Wednesday, February 02, 2005

The Worst Films of 2004

Can you believe how much crap I see?

1. LITTLE BLACK BOOK (Nick Hurran, 2004)

With her cartoonish voice and ditzy blonde persona, Brittany Murphy has the potential to be a great screwball comedy actress. Until she gets those roles, she'll have to settle for parts that Melanie Griffith is too old to play. Actually, Griffith already played the role Murphy has in LITTLE BLACK BOOK, which ransacks WORKING GIRL--and admits as much, as though the theft is more forgivable when acknowledged outright--and adds a self-righteous message about the evils of reality television. This unpleasant romantic comedy flogs the genre's worst cliches, but it's most egregious offense is pretending to occupy the moral high ground.

2. YU-GI-OH!: THE MOVIE (Yûgiô: Gekijô-ban) (Hatsuki Tsuji, 2004)

The feature-length advertisement for a children's collectible card game, otherwise known as YU-GI-OH!: THE MOVIE, makes the POKEMON movies look like public service announcements directed by Steven Spielberg. Virtually unwatchable and totally incomprehensible, YU-GI-OH!'S ninety-minute running time felt interminable.

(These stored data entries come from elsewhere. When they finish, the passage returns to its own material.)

(* ===== verification/BoardUseSafety.v ===== *)
(** No change of the board panics, nor does its commit: on a board of the invariant,
    the assertions of every use case hold as long as what it asks of others answers. *)

From stdpp Require Import gmap.
From S2P Require Import Prelude BoardText BoardTextFacts BoardSchema BoardDescription BoardTask BoardArtifacts BoardClaims BoardRuns BoardTransitions BoardPlans BoardChanges BoardView BoardScrub BoardFoldBack BoardUseCases BoardFacts BoardCycles BoardRuleFacts BoardInvariant BoardSteps BoardHistory BoardCommit BoardEntrySafety BoardFoldBackFacts BoardRuleSafety.

(** * The board's own reads *)

Lemma clear_of_safe b in_scope : clear_of b in_scope ≠ Panic.
Proof. unfold clear_of, first_set_aside. safe. Qed.
Lemma once_safe {A} (items : list A) key : once items key ≠ Panic.
Proof. unfold once. safe. Qed.
#[export] Hint Resolve clear_of_safe once_safe : safe.

Lemma board_task_safe b id : board_task b id ≠ Panic.
Proof. unfold board_task. safe. Qed.
Lemma board_plans_of_safe b id : board_plans_of b id ≠ Panic.
Proof. unfold board_plans_of. safe. Qed.
Lemma board_runs_of_safe b id : board_runs_of b id ≠ Panic.
Proof. unfold board_runs_of. safe. Qed.
Lemma board_changes_of_safe b id : board_changes_of b id ≠ Panic.
Proof. unfold board_changes_of. safe. Qed.
Lemma board_all_changes_safe b : board_all_changes b ≠ Panic.
Proof. unfold board_all_changes. safe. Qed.
Lemma board_naming_safe b id : board_naming b id ≠ Panic.
Proof. unfold board_naming. safe. Qed.
Lemma tasks_clear_safe b : tasks_clear b ≠ Panic.
Proof. apply clear_of_safe. Qed.
Lemma links_readable_safe b : links_readable b ≠ Panic.
Proof. unfold links_readable. safe. Qed.
Lemma rule_safe {A} (m : res RuleError A) : m ≠ Panic → rule m ≠ Panic.
Proof. apply map_err_no_panic. Qed.
Lemma coordinator_model_named_safe team : coordinator_model_named team ≠ Panic.
Proof. apply ensure_no_panic. Qed.

#[export] Hint Resolve board_task_safe board_plans_of_safe board_runs_of_safe board_changes_of_safe board_all_changes_safe : safe.
#[export] Hint Resolve board_naming_safe tasks_clear_safe links_readable_safe rule_safe coordinator_model_named_safe : safe.

Section use_safety.
Context `{Shapes} `{!KeyLeads}.
Variable b : BoardSnapshot.
Hypothesis held : board_ok b.
Hypothesis items_ids : board_named b.

Lemma board_task_ok id t : board_task b id = Ok t → task_ok t ∧ t ∈ bo_tasks b.
Proof. intros [Hin _]%board_task_Ok. split; [|done]. by apply (tp_task _ _ _ (bk_parts b held t Hin)). Qed.

Lemma pointers_hold_safe refs : pointers_hold b refs ≠ Panic.
Proof.
  unfold pointers_hold. apply rbind_no_panic.
  - apply each_no_panic. intros i reference _. pose proof (board_task_safe b reference). by destruct (board_task b reference) as [|[]|].
  - intros _ _. destruct (cycle_closers_spec (bo_tasks b) refs (bk_ids b held)) as (closers & Hc & _).
    unfold cycle_closer. rewrite Hc. simpl. safe.
Qed.

(** ** Pins *)

Variable object_at : BoardHead → ArtifactKey → res BoardError (option N).
Hypothesis object_answers : ∀ head k, object_at head k ≠ Panic.

Lemma unchanged_since_safe k rev : is_Some (board_artifact b k) → unchanged_since object_at b k rev ≠ Panic.
Proof. intros Hk. unfold unchanged_since, unchanged_at. rewrite bool_decide_true by done. safe. Qed.

Lemma held_under_Some {A} (key_of : A → ArtifactKey) wrap (l : list A) x :
  x ∈ l → is_Some (held_under key_of wrap l (key_of x)).
Proof.
  intros Hx. unfold held_under. apply fmap_is_Some. destruct (List.find _ l) eqn:Hf; [by eexists|].
  pose proof (List.find_none _ _ Hf x (proj1 (list_elem_of_In _ _) Hx)) as Hn. by apply bool_decide_eq_false in Hn.
Qed.

Lemma task_as_read_safe t pin : t ∈ bo_tasks b → task_as_read object_at b t pin ≠ Panic.
Proof.
  intros Ht. unfold task_as_read. destruct pin as [pin|]; [|done].
  apply rbind_no_panic; [|intros holds _; apply ensure_no_panic]. destruct pin; [|done].
  by apply unchanged_since_safe, (held_under_Some of_task).
Qed.

Lemma plan_read_safe p pin : (∀ q, p = Some q → q ∈ bo_plans b) → plan_read object_at b p pin ≠ Panic.
Proof.
  intros Hp. unfold plan_read. destruct pin as [[rev|expected]|]; [|done..]. destruct p as [p|]; [|done].
  apply rbind_no_panic; [|done]. by apply unchanged_since_safe, (held_under_Some of_plan), Hp.
Qed.

(** ** Tasks *)

Variable actor : Identity.

Lemma apply_safe t op now : task_ok t → apply actor t b op now ≠ Panic.
Proof. intros Ht. unfold apply, may_link. destruct op; safe. Qed.

Lemma change_board_task_safe id op when : change_board_task actor object_at id op b when ≠ Panic.
Proof.
  unfold change_board_task. apply rbind_no_panic; [safe|intros t [Ht Hin]%board_task_ok].
  apply rbind_no_panic; [destruct op; try done; by apply task_as_read_safe|intros _ _].
  apply rbind_no_panic; [by apply apply_safe|done].
Qed.

Variable host : option ((nat → bool) * (N → res BoardError PullRequestState)).
Hypothesis host_answers : ∀ late state pr, host = Some (late, state) → state pr ≠ Panic.

Lemma merged_safe linked : merged host linked ≠ Panic.
Proof.
  unfold merged. destruct host as [[late state]|] eqn:Hh; [|done].
  assert (∀ pr, state pr ≠ Panic) as Hs by (intros; by eapply host_answers).
  generalize (∅ : gset N). generalize 0. induction linked as [|pr linked IH]; intros i merged; simpl; [done|]. safe.
Qed.

Lemma finish_without_run_safe id reason when : finish_without_run actor host id reason b when ≠ Panic.
Proof.
  unfold finish_without_run. apply rbind_no_panic; [safe|intros t [Ht Hin]%board_task_ok].
  do 5 (apply rbind_no_panic; [safe|intros ? _]). apply rbind_no_panic; [|done].
  case_decide; [done|]. apply rbind_no_panic; [apply merged_safe|intros; safe].
Qed.
(** The holder of a claim, live or lapsed, can renew it whenever the clock runs
    no more than a minute behind the task and spells the lease's end; the renewal
    changes nothing but the claim and the stamp, never shortens the lease, ends it
    at least two hours from now and at most two hours after its new start. *)
Theorem renewal_extends (t : Task) (c : Claim) (holder : Identity) (now : Timestamp) :
  task_ok t → ta_claim t = Some c → same_committer (cl_holder c) holder = true →
  (ta_created t ≤ now + CLOCK_AHEAD_SECONDS)%N → (now + CLOCK_AHEAD_SECONDS + CLAIM_TTL_SECONDS ≤ LAST)%N →
  ∃ c', renew t holder now = Ok (with_updated (now `max` ta_updated t) (with_claim (Some c') t))
  ∧ cl_holder c' = cl_holder c
  ∧ (cl_since c ≤ cl_since c' ∧ cl_expires c ≤ cl_expires c' ∧ now + CLAIM_TTL_SECONDS ≤ cl_expires c'
     ∧ cl_since c' < cl_expires c' ≤ cl_since c' + CLAIM_TTL_SECONDS)%N.
Proof.
  intros Ht Hc Hh Hcr Hl. destruct (renew_total t c holder now Ht Hc Hh Hcr Hl) as [t' Hr].
  pose proof (renew_Ok t holder now t' Ht Hr) as (c0 & Hc0 & _ & -> & Hok).
  rewrite Hc in Hc0. injection Hc0 as <-.
  eexists. split; [exact Hr|]. simpl. split; [done|].
  pose proof (task_ok_claim_bounds _ _ Hok eq_refl) as (_ & _ & ? & ? & _). simpl in *.
  split_and!; try done; lia.
Qed.

Lemma undone_items_nil p items :
  undone_items p items = [] →
  ∀ i, i ∈ pl_items p → ∃ ri, ri ∈ items ∧ ri_id ri = pi_id i ∧ ri_state ri = ItemDone.
Proof.
  intros Hu i Hi. unfold undone_items in Hu.
  destruct (existsb (λ ri, text_eqb (ri_id ri) (pi_id i) && bool_decide (ri_state ri = ItemDone)) items) eqn:He.
  - apply existsb_elem in He as (ri & Hin & Hri). unfold text_eqb in Hri. split_bools. eauto.
  - assert (pi_id i ∈ filter (λ id, existsb (λ ri, text_eqb (ri_id ri) id && bool_decide (ri_state ri = ItemDone)) items
              = false) (pi_id <$> pl_items p)) as Hx.
    { apply list_elem_of_filter. split; [done|]. by apply list_elem_of_fmap_2. }
    rewrite Hu in Hx. by apply not_elem_of_nil in Hx.
Qed.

Pity the horny teenage boys who went to see NATIONAL LAMPOON'S GOLD DIGGERS in search of outrageous comedy and scantily-clad babes. The juvenile humor makes a feeble attempt to replicate recent raucous comedies. The main female characters consist of two grotesque elderly women that the penniless young studs marry and bed--blecch--in hopes of inheriting their wealth. Of course, what they don't know is that the old biddies are unable to get their hands on the family fortune and plan to off the dumbbells to collect their life insurance. If the National Lampoon brand had any value left, this disgusting, laughless film ought to wipe it out.

4. THE COOKOUT (Lance Rivera, 2004)

The dreadful comedy TAXI wasn't the worst movie Queen Latifah made last year. THE COOKOUT gets that distinction. A newly rich NBA draft pick invites a throng of stereotypes to a party at his swanky home to prove he is still able to keep it real. The usual hijinks inevitably send the family barbecue spinning out of control.

5. WHAT THE #$*! DO WE KNOW!? (William Arntz, Besty Chasse, and Mark Vicente, 2004)

The intellectually suspect documentary WHAT THE #$*! DO WE KNOW!? tries to make quantum physics accessible for the average joe. In floating many lofty theories, the filmmakers overload the viewer with mumbo jumbo in the hope that something will stick. Hard science is mingled with New Age cult teachings, with no distinction made between academics, at least one of which asserts the film quotes him out of context, and the woman who claims to channel the ancient warrior Ramtha. The wedding scene in which CGI-animated blobs lip sync to Robert Palmer's "Addicted to Love" rivals any other for the year's worst.


CHRISTMAS WITH THE KRANKS sucks the joy out of the holiday season with its message in praise of excess consumerism and enforced Christmas cheer. Instead of spreading the festive spirit, this so-called comedy plays out like a nightmare.


An inessential sequel to one of 1999's worst films, SUPERBABIES: BABY GENIUSES 2 may be about the weirdest kids' film to come down the pike in some time. Jon Voight plays a former Nazi with "a soft spot for the laughter of babies". He's hellbent on world domination via subliminal messages through television programming but has his plans thwarted by an eternally seven-year-old superkid called The Kahuna. Seriously.

8. MY BABY'S DADDY (Cheryl Dunye, 2004)

The impotent urban comedy MY BABY'S DADDY might as well have been called THREE MEN AND THREE BABIES. Three buddies (Anthony Anderson, Eddie Griffin, and Michael Imperioli) have to become less like Dr. Dre and more like Dr. Spock. Hilarity does not ensue.


For the election year political documentaries were dumped by the bushel load into the film market. The worst by far was CELSIUS 41.11: THE TEMPERATURE AT WHICH THE BRAIN BEGINS TO DIE, a filmic response to Michael Moore's FAHRENHEIT 9/11. Structurally incoherent and philosophically muddled, CELSIUS 41.11 is for true believers only, and even they may fall alseep during this dull doc. Whether one loves or hates Moore's cinematic agitprop, he hopes to entertain while promoting his viewpoint. In fact, the most surprising aspect of director Kevin Knoblock's hastily assembled film is that it is as incendiary as a book of wet matches.

10. TAKING LIVES (D.J. Caruso, 2004)

The appropriately titled TAKING LIVES steals almost two hours better spent doing anything else. Angelina Jolie stars in yet another Hollywood serial killer movie that thrives on nonsense logic and predictable unpredictability.

1 comment:

  1. I agree with all of your choices.
    It's such a pity they ruined the National Lampoon's legacy with such rubbish.